**Records for the exercise**
(** [AllocateLinkedList] makes a fresh empty list; [FreeLinkedList]
    calls the payload function on every payload, front to back, exactly once,
    and releases every node and the record of the list, and nothing else. *)
Theorem list_lifetime h W :
  world h W ->
  (oom h (ticks h) = false -> exists h', AllocateLinkedList h = Ok (Some (brk h), h') /\
     W !! brk h = None /\ world h' (<[brk h := []]> W)) /\
  (forall L xs f g, W !! L = Some xs -> client_only f g ->
     exists h', FreeLinkedList (Some L) f h = Ok (tt, h') /\ world h' (delete L W) /\
       client h' = foldl (fun u v => g v u) (client h) xs.*2).
Proof.
  intros Hw. split.
  - apply AllocateLinkedList_ok, Hw.
  - intros L xs f g HL Hf. pose proof (world_list _ _ _ _ Hw HL) as Hhd.
    destruct (free_loop_ok f g L Hf xs (S (Z.to_nat (Z.of_nat (length xs)))) h
      (Z.of_nat (length xs)) (last_ptr None xs)) as (N & t' & HR & HN);
      [done|by eapply w_seg|by eapply w_nodup|lia|].
    eexists. split; [|split].
    + unfold FreeLinkedList. rewrite (bind_ok _ _ _ tt h) by done.
      step (load_list_ok _ _ _ Hhd). cbn [num_elements head_of]. step HR.
      unfold with_client. exec. reflexivity.
    + eapply world_delete; [done|done| |exact HN]. by rewrite !delete_insert_eq.
    + done.
Qed.

(** The heap after a [malloc] that failed. *)
Definition tick (h : heap V U) : heap V U :=
  mkHeap (nodes h) (lists h) (iters h) (brk h) (oom h) (S (ticks h)) (client h).

(** C34: when [malloc] fails, the operations that allocate return [false] or
    [NULL] and change nothing. *)
Theorem out_of_memory h W L xs v i l w pre post :
  world h W -> W !! L = Some xs -> oom h (ticks h) = true ->
  world (tick h) W /\
  AllocateLinkedList h = Ok (None, tick h) /\
  PushLinkedList (Some L) v h = Ok (false, tick h) /\
  AppendLinkedList (Some L) v h = Ok (false, tick h) /\
  (xs <> [] -> LLMakeIterator (Some L) 0 h = Ok (None, tick h)) /\
  (at_node h W i L l w pre post -> LLIteratorInsertBefore (Some i) v h = Ok (false, tick h)).
Proof.
  intros Hw HL Hoom. pose proof (world_list _ _ _ _ Hw HL) as Hhd.
  split; [apply world_rest; [done|lia|]; by eapply w_fresh_iter|].
  split; [unfold AllocateLinkedList; exec; by rewrite Hoom|].
  assert (HP : PushLinkedList (Some L) v h = Ok (false, tick h)) by (exec; by rewrite Hoom).
  split; [done|split; [exec; by rewrite Hoom|split]].
  - intros Hne. destruct xs; [done|]. exec. by rewrite Hoom.
  - intros [Hi _]. unfold LLIteratorInsertBefore. step (verify_iter_ok h i L l Hi).
    step (load_list_ok h L _ Hhd). destruct (bool_decide _); [done|]. exec. by rewrite Hoom.
Qed.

**What needs to be done**
Every line above from the line with "step (load_list_ok _" to the line with "(xs <> [] -> LLMakeIterator", inclusive, must be returned exactly; no other line belongs in the reply.

**Expected output**
      step (load_list_ok _ _ _ Hhd). cbn [num_elements head_of]. step HR.
      unfold with_client. exec. reflexivity.
    + eapply world_delete; [done|done| |exact HN]. by rewrite !delete_insert_eq.
    + done.
Qed.

(** The heap after a [malloc] that failed. *)
Definition tick (h : heap V U) : heap V U :=
  mkHeap (nodes h) (lists h) (iters h) (brk h) (oom h) (S (ticks h)) (client h).

(** C34: when [malloc] fails, the operations that allocate return [false] or
    [NULL] and change nothing. *)
Theorem out_of_memory h W L xs v i l w pre post :
  world h W -> W !! L = Some xs -> oom h (ticks h) = true ->
  world (tick h) W /\
  AllocateLinkedList h = Ok (None, tick h) /\
  PushLinkedList (Some L) v h = Ok (false, tick h) /\
  AppendLinkedList (Some L) v h = Ok (false, tick h) /\
  (xs <> [] -> LLMakeIterator (Some L) 0 h = Ok (None, tick h)) /\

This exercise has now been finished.